Множество раз чувственно-цельное восприятие книжных текстов, безотказное как метод, требующее только повышенной концентрации внимания, выручало меня, когда диктовались жёсткие условия возврата издания. Какой величайший соблазн вызывали книги на высоченных открытых стеллажах в одном из читальных залов Дальневосточного университета! Фонд этого зала составляли издания, присланные вузу университетом Ленинградским. Он в те годы щедро одаривал излишками своих сокровищ более молодые вузы, преимущественно в советских портовых городах. Многие экземпляры были в заношенных, потёртых, потускневших от давности обложках, с текстами, где ещё значилось дореволюционное «ять». Как заочник, приезжавший во Владивосток на короткие сессии, я просто задыхался от недостатка времени. Но не упускал случая посидеть в полюбившейся читальне. Завораживало, уносило в какие-то нестерпимо желанные, восторженные дали не одно текстовое заполнение книг. Мне хотелось объять всё. Подходил к полкам, вчитывался в заглавия, в имена авторов. Заказав очередную горку книг, отдельные экземпляры слегка пролистывал.
Сама собой в этих действиях выстругивалась определённая систематизация прочитанного и ещё не прочитанного, в высшей степени полезная, поскольку она отваживала от мысли, что можно за свою жизнь управиться буквально со всем, стоит лишь того захотеть, отваживала от чтения без разбора и направляла к осознаваемой тщательной избирательности. Одновременно возникало ощущение, будто я уже немало взял на ещё даже не раскрывавшихся для меня страницах.

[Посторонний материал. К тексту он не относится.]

Lemma process_midi_file_runs file_path st out st' :
  process_midi_file FEATURE_KEYS world self file_path st = (out, st') ->
  exists evs, trace st' = trace st ++ evs
              /\ MidiRun FEATURE_KEYS self file_path (history st) evs out (history st').
Proof.
  unfold process_midi_file, derive_chroma_from_midi, estimate_chord.
  intros H.
  bind_step H; called; [|inversion H; subst; eexists; split;
                         [reflexivity|apply MR_derive]].
  destruct a as [ch|].
  - bind_step H; called; [|inversion H; subst; eexists; split;
                           [simpl; now rewrite <- !app_assoc|apply MR_chord]].
    destruct a as [c|]; simpl truthy in H; cbv iota in H.
    + unfold bind at 1 in H. rewrite midi_emotion_eq in H.
      match type of H with
      | (let (_, _) := ?m in _) = _ => destruct m as [[e|x] st1] eqn:E
      end;
        destruct (_infer_emotion_runs _ _ _ _ E) as (Hh & evs1 & Ht1 & He);
        simpl in Hh, Ht1.
      * destruct (tail_runs _ _ _ _ _ _ H) as (evs2 & Ht2 & Hr).
        rewrite Hh in Hr.
        eexists. split.
        2: { eapply MR_tail; [exact He|exact Hr]. }
        rewrite Ht2, Ht1. simpl. rewrite <- !app_assoc. reflexivity.
      * inversion H; subst; clear H.
        eexists. split.
        2: { rewrite Hh. eapply MR_emotion. exact He. }
        rewrite Ht1. simpl. rewrite <- !app_assoc. reflexivity.
    + unfold bind at 1, ret at 1 in H.
      destruct (tail_runs _ _ _ _ _ _ H) as (evs2 & Ht2 & Hr).
      simpl in Hr, Ht2.
      eexists. split.
      2: { eapply MR_no_chord. exact Hr. }
      rewrite Ht2. simpl. rewrite <- !app_assoc. reflexivity.
  - unfold bind at 1, ret at 1 in H. simpl truthy in H. cbv iota in H.
    unfold bind at 1, ret at 1 in H.
    destruct (tail_runs _ _ _ _ _ _ H) as (evs2 & Ht2 & Hr).
    simpl in Hr, Ht2.
    eexists. split.
    2: { eapply MR_no_chroma. exact Hr. }
    rewrite Ht2. simpl. rewrite <- !app_assoc. reflexivity.
Qed.

Lemma process_runs req st out st' :
  process FEATURE_KEYS world self req st = (out, st') ->
  exists evs, trace st' = trace st ++ evs
              /\ RequestRun FEATURE_KEYS self req (history st) evs out (history st').
Proof.
  destruct req; simpl.
  - apply process_audio_file_runs.
  - apply process_midi_file_runs.
Qed.

End Runs.

(** ** Lists in the order of a rank *)

Section Ranked.

Context {A : Type} (rank : A -> nat).

Lemma ranked_same (n : nat) (l : list A) :
  Forall (fun x => rank x = n) l -> StronglySorted (by_rank rank) l.
Proof.
  induction 1 as [|x l Hx Hl IH]; constructor; auto.
  eapply Forall_impl; [|exact Hl]. unfold by_rank. simpl. intros; lia.
Qed.

Lemma ranked_concat (l1 l2 : list A) :
  StronglySorted (by_rank rank) l1 -> StronglySorted (by_rank rank) l2 ->
  (forall a b, In a l1 -> In b l2 -> by_rank rank a b) ->
  StronglySorted (by_rank rank) (l1 ++ l2).
Proof.
  induction 1 as [|a l1 Hs IH Ha]; simpl; intros H2 Hc; auto.
  constructor.
  - apply IH; [assumption|].
    intros a' b' Ha' Hb'. apply Hc; [now right|assumption].
  - apply Forall_app. split; [assumption|].
    apply Forall_forall. intros b Hb. apply Hc; [now left|assumption].
Qed.

Lemma ranked_app (n : nat) (l1 l2 : list A) :
  StronglySorted (by_rank rank) l1 -> StronglySorted (by_rank rank) l2 ->
  Forall (fun x => (rank x <= n)%nat) l1 ->
  Forall (fun x => (n <= rank x)%nat) l2 ->
  StronglySorted (by_rank rank) (l1 ++ l2).
Proof.
  intros S1 S2 F1 F2. apply ranked_concat; auto.
  intros a b Ha Hb. rewrite Forall_forall in F1, F2.
  specialize (F1 _ Ha). specialize (F2 _ Hb). unfold by_rank. lia.
Qed.

End Ranked.

(** ** What the paths have in common *)

Section RunFacts.

Variable FEATURE_KEYS : list string.
Variable self : MusicEmotionGame.

Lemma EmotionRun_stage d evs out :
  EmotionRun FEATURE_KEYS self d evs out ->
  Forall (fun ev => stage ev = 4%nat) evs.
Proof. destruct 1; repeat constructor. Qed.

Lemma EmotionRun_gate d evs e feats p :
  EmotionRun FEATURE_KEYS self d evs (Ok e) ->
  In (EvPredict feats (Ok p)) evs ->
  e = if PyFloat.ltb (Emotion.confidence p) (confidence_threshold (config self))
      then None else Some p.
Proof.
  inversion 1; subst; simpl; intros [Heq|[]]; inversion Heq; subst;
    match goal with H : PyFloat.ltb _ _ = _ |- _ => now rewrite H end.
Qed.

Lemma EmotionRun_ok d evs e :
  EmotionRun FEATURE_KEYS self d evs (Ok e) ->
  Forall (fun ev => raised ev = None) evs.
Proof. inversion 1; subst; repeat constructor. Qed.

Lemma EmotionRun_raise d evs x :
  EmotionRun FEATURE_KEYS self d evs (Raise x) ->
  (exists ev, In ev evs /\ raised ev = Some x)
  \/ (evs = [] /\ numeric_features FEATURE_KEYS d = Raise x).
Proof.
  inversion 1; subst.
  - right; auto.
  - left. eexists; split; [now left|reflexivity].
Qed.

Lemma DialogueRun_stage c e d h evs out h' :
  DialogueRun self c e d h evs out h' ->
  Forall (fun ev => (5 <= stage ev <= 6)%nat) evs.
Proof. destruct 1; repeat constructor. Qed.

Lemma DialogueRun_sorted c e d h evs out h' :
  DialogueRun self c e d h evs out h' -> StronglySorted before evs.
Proof. destruct 1; repeat constructor; unfold before, by_rank; simpl; lia. Qed.

Lemma Broadcast_stage r sent o :
  Broadcast self r sent o -> Forall (fun ev => stage ev = 8%nat) sent.
Proof.
  unfold Broadcast. destruct (unreal_client self).
  - intros H. apply Sent_is_send in H.
    eapply Forall_impl; [|exact H]. intros [] Hs; simpl in *; congruence.
  - intros [-> _]. constructor.
Qed.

Я не верю в байки о том, как приходят к восприятию и запоминанию текстов, подложив книгу под подушку на сон грядущий. Как не особенно верю и в большую пользу скорочтения, которому надо старательно учиться. И, тем не менее, я как бы западал в сеть некоей благодатной мистификации; захваченный эйфорией поистине удивительного, какого-то обволакивающего, заполняющего собою всё вокруг и будто живого, доброго призрака, я испытывал непередаваемое волнение, удовлетворённость тем, что наполняюсь бесценным новым знанием.

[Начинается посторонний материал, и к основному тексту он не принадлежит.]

(** One more card on top of [k] cards taken. *)
Lemma tookTop_step to pid s id rest rc s1 k s2 :
  to <> BF -> to <> LIB ->
  wellFormed s ->
  library (player s pid) = rest ++ [id] ->
  JsMap.get id (cards s) = Some rc ->
  (forall z, getZoneArray (player s1 pid) z
             = (if PlayerZone_eqb z LIB then rest else getZoneArray (player s pid) z)
               ++ (if PlayerZone_eqb z (moveDest s rc to) then [id] else [])) ->
  player s1 (other pid) = player s (other pid) ->
  seatOf (player s1 pid) = seatOf (player s pid) ->
  cards s1 = JsMap.upd id (set_rc_zone (moveDest s rc to)) (cards s) ->
  table s1 = table s ->
  occ rest id = 0%nat ->
  (k <= List.length rest)%nat ->
  tookTop to pid k s1 s2 ->
  tookTop to pid (S k) s s2.
Proof.
  intros Hto1 Hto2 W Hlib Hget Z1 O1 S1 C1 T1 Hrest Hk (W2 & Z2 & O2 & S2 & T2 & C2).
  cbv zeta in *.
  assert (Hd : PlayerZone_eqb LIB (moveDest s rc to) = false).
  { apply PlayerZone_eqb_neq. intros E. now apply (moveDest_cases s rc to Hto1 Hto2). }
  assert (Hlib1 : library (player s1 pid) = rest).
  { change (library (player s1 pid)) with (getZoneArray (player s1 pid) LIB).
    rewrite Z1, Hd. cbn [PlayerZone_eqb]. apply app_nil_r. }
  assert (Hr : rules s1 = rules s) by (now apply rules_table).
  rewrite Hlib1 in *.
  unfold tookTop. cbv zeta. rewrite Hlib, length_app. cbn [List.length].
  replace (List.length rest + 1 - S k)%nat with (List.length rest - k)%nat by lia.
  rewrite firstn_snoc, skipn_snoc by lia. rewrite rev_app_distr. cbn [List.rev app].
  set (top := List.rev (skipn (List.length rest - k) rest)) in *.
  assert (Htop : existsb (String.eqb id) top = false).
  { apply existsb_absent. unfold top. rewrite occ_rev.
    pose proof (occ_skipn_le (List.length rest - k) rest id). lia. }
  assert (Hgo : forall z, filter (goes s1 to z) top = filter (goes s to z) top).
  { intros z. apply filter_ext_in. intros i Hi. unfold goes.
    rewrite C1, JsMapFacts.get_upd.
    destruct (String.eqb_spec i id) as [-> |].
    - apply existsb_eqb_In in Hi. congruence.
    - destruct (JsMap.get i (cards s)); [|reflexivity].
      now rewrite (moveDest_rules s s1 _ _ Hr). }
  split; [exact W2|]. split; [|split; [|split; [|split]]].
  - intros z. rewrite Z2, Z1, Hgo. cbn [filter]. unfold goes at 2. rewrite Hget.
    destruct (PlayerZone_eqb z LIB) eqn:Ez.
    + destruct z; try discriminate Ez. now rewrite Hd.
    + destruct (PlayerZone_eqb z (moveDest s rc to)); now rewrite <- app_assoc.
  - congruence.
  - congruence.
  - congruence.
  - intros i. rewrite C2, C1, JsMapFacts.get_upd. cbn [existsb].
    destruct (String.eqb_spec i id) as [-> |].
    + rewrite Htop, Hget. cbn [option_map orb]. reflexivity.
    + cbn [orb]. destruct (JsMap.get i (cards s)) as [r|]; [|reflexivity].
      cbn [option_map]. now rewrite (moveDest_rules s s1 _ _ Hr).
Qed.

(** The relation does not look at the log. *)
Lemma tookTop_log_l to pid k s l s' : tookTop to pid k (set_log l s) s' -> tookTop to pid k s s'.
Proof. exact (fun H => H). Qed.

Lemma goes_elsewhere s to z l :
  to <> BF -> to <> LIB -> z = BF \/ z = LIB -> filter (goes s to z) l = [].
Proof.
  intros H1 H2 Hz. induction l as [|i r IH]; [reflexivity|]. cbn [filter]. rewrite IH.
  unfold goes. destruct (JsMap.get i (cards s)) as [rc|]; [|reflexivity].
  rewrite PlayerZone_eqb_neq; [reflexivity|].
  destruct (moveDest_cases s rc to H1 H2) as [A B]. destruct Hz as [-> | ->]; congruence.
Qed.

Lemma goes_GY_elsewhere s z l : z <> GY -> z <> EXILE -> filter (goes s GY z) l = [].
Proof.
  intros H1 H2. induction l as [|i r IH]; [reflexivity|]. cbn [filter]. rewrite IH.
  unfold goes. destruct (JsMap.get i (cards s)) as [rc|]; [|reflexivity].
  rewrite PlayerZone_eqb_neq; [reflexivity|].
  unfold moveDest. destruct (_ && _); [|exact H1].
  destruct (tokensLeaveTo (tokens (rules s))); cbn; assumption.
Qed.

(* ------------------------------------------------------------------ *)
(** ** Mill *)

Section MillLoop.
Variable fuel : nat.
Variable rec : Operation -> M unit.
Variable pid : PlayerIndex.

Lemma millLoop_spec n moved s :
  wellFormed s ->
  exists s',
    millLoop fuel rec pid n moved s
    = Some ((moved + Nat.min n (List.length (library (player s pid))))%nat, s')
    /\ tookTop GY pid (Nat.min n (List.length (library (player s pid)))) s s'
    /\ log s' = log s.
Proof.
  revert moved s. induction n as [|n IH]; intros moved s W.
  - exists s. split; [cbn; now rewrite Nat.add_0_r|]. split; [now apply tookTop_none|reflexivity].
  - cbn [millLoop]. unfold bind at 1, getS at 1. cbv beta iota.
    destruct (pop (library (player s pid))) as [[id rest]|] eqn:Hpop.
    + destruct (take_step fuel rec GY ltac:(discriminate) pid s id rest W Hpop)
        as (rc & s1 & Hget & E1 & W1 & Z1 & O1 & S1 & C1 & T1 & L1 & Hrest).
      pose proof (pop_app _ _ _ Hpop) as Hlib.
      assert (Hlib1 : library (player s1 pid) = rest).
      { change (library (player s1 pid)) with (getZoneArray (player s1 pid) LIB).
        rewrite Z1, (PlayerZone_eqb_neq LIB (moveDest s rc GY)); [apply app_nil_r|].
        intros E. now apply (moveDest_cases s rc GY ltac:(discriminate) ltac:(discriminate)). }
      destruct (IH (S moved) s1 W1) as (s2 & E2 & M2 & L2).
      rewrite Hlib1 in E2, M2.
      exists s2. split; [|split].
      * rewrite bind_modify. rewrite bind_modify in E1.
        unfold bind at 1. rewrite E1, E2. do 2 f_equal.
        rewrite Hlib, length_app. cbn [List.length]. lia.
      * rewrite Hlib, length_app. cbn [List.length].
        replace (Nat.min (S n) (List.length rest + 1)) with
          (S (Nat.min n (List.length rest))) by lia.
        eapply (tookTop_step GY); eauto; try discriminate. lia.
      * congruence.
    + apply pop_None in Hpop. exists s. rewrite Hpop. cbn [List.length].
      rewrite Nat.min_0_r, Nat.add_0_r. split; [reflexivity|].
      split; [now apply tookTop_none|reflexivity].
Qed.
End MillLoop.

(** X19.  On a well-formed state [Mill n] returns.  It takes the top
    [min n (library size)] cards off the library of the player (none when
    [n] is negative) and appends them, the top one first, to the graveyard,
    or to the zone the rules send a token to that leaves the battlefield;
    the zone field of each follows.  Hand and battlefield, the other
    player, the turn, the winner, the counters and the pools stay as they
    were, and the log gets one line with the count. *)
Theorem mill_moves_top_cards fuel pid n s :
  wellFormed s ->
  exists s',
    applyOperation (S fuel) (OpMill pid n) s = Some (tt, s')
    /\ wellFormed s'
    /\ library (player s' pid)
       = firstn (List.length (library (player s pid)) - topCount s pid n)
                (library (player s pid))
    /\ hand (player s' pid) = hand (player s pid)
    /\ battlefield (player s' pid) = battlefield (player s pid)
    /\ graveyard (player s' pid)
       = graveyard (player s pid) ++ filter (goes s GY GY) (topCards s pid n)
    /\ exile (player s' pid)
       = exile (player s pid) ++ filter (goes s GY EXILE) (topCards s pid n)
    /\ seatOf (player s' pid) = seatOf (player s pid)
    /\ player s' (other pid) = player s (other pid)
    /\ table s' = table s
    /\ log s' = log s ++ [(p_name (player s pid) ++ " mills "
                           ++ show_nat (topCount s pid n) ++ " card(s).")%string]
    /\ forall i,
         JsMap.get i (cards s')
         = option_map
             (fun rc => if existsb (String.eqb i) (topCards s pid n)
                        then set_rc_zone (moveDest s rc GY) rc else rc)
             (JsMap.get i (cards s)).
Proof.
  intros W. cbn [applyOperation applyOperation_body].
  destruct (millLoop_spec fuel (applyOperation fuel) pid (Z.to_nat n) 0 s W)
    as (s1 & E1 & (W1 & Z1 & O1 & S1 & T1 & C1) & L1).
  cbv zeta in *. fold (topCount s pid n) in *. fold (topCards s pid n) in *.
  unfold bind at 1. rewrite E1. cbn [Nat.add]. unfold bind at 1, getS at 1. cbv beta iota.
  unfold pushLog, modify. eexists. split; [reflexivity|].
  assert (Hname : p_name (player s1 pid) = p_name (player s pid)).
  { unfold seatOf in S1. now injection S1. }
  split; [now apply (wellFormed_frame s1)|].
  change (player (set_log ?l s1) ?q) with (player s1 q).
  change (cards (set_log ?l s1)) with (cards s1).
  change (table (set_log ?l s1)) with (table s1).
  change (log (set_log ?l s1)) with l.
  split; [exact (eq_trans (Z1 LIB) (eq_trans (f_equal _ (goes_GY_elsewhere s LIB _
            ltac:(discriminate) ltac:(discriminate))) (app_nil_r _)))|].
  split; [exact (eq_trans (Z1 HAND) (eq_trans (f_equal _ (goes_GY_elsewhere s HAND _
            ltac:(discriminate) ltac:(discriminate))) (app_nil_r _)))|].
  split; [exact (eq_trans (Z1 BF) (eq_trans (f_equal _ (goes_GY_elsewhere s BF _
            ltac:(discriminate) ltac:(discriminate))) (app_nil_r _)))|].
  split; [exact (Z1 GY)|]. split; [exact (Z1 EXILE)|].
  split; [exact S1|]. split; [exact O1|]. split; [exact T1|].
  split; [now rewrite L1, Hname|]. exact C1.
Qed.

Наверное, не ошибусь, если скажу, что такое вот, почти как сомнамбулическое постижение книжного моря открыто любому; только многие не видят здесь чего-то значительного. Как явление социального свойства, оно было присуще очень большому числу читателей нашего бедового прошлого, поскольку не зря же ведь ещё каких-то пару десятков лет вспять наша великая атомная империя признавалась самой читающей в мире. Пожалуй, не ошибусь и в том, что и в теперешние дни оно, такое постижение, не может не соответствовать своему яркому предназначению, разумеется, с бесспорной поправ кой на всё возрастающие возможности выгребать знания не только из книг. В прежнем же виде оно, однако, имело ту интересную особенность, когда через него как бы оправдывалось близкое к мещанству умыкание.
Чтобы у кого-либо не оставалось мыслей, будто я всего лишь создаю искусственную конструкцию вдохновенной работы над книгой, сошлюсь на один любопытный пример. В группе на филологическом факультете вместе со мной учился Олег, мой ровесник. Мы с ним жили в одном городе, часто общались между сессиями. Постигая журналистику, он успел поработать шофёром, бухгалтером, лесорубом, корректором, литсотрудником, продолжал и дальше совершенствоваться в этой сумбурной переменчивости занятий на рядовых должностях, входившей тогда в моду. Читал он много и страстно, был книгами одержим. Как и я, пробовал писать стихи, поэзией просто бредил. Вернувшись с воинской службы, я продолжал практику посещения разных читальных залов, заабонировался сразу в нескольких библиотеках, «проинспектировал» все тамошние каталоги, запасники и хранилища.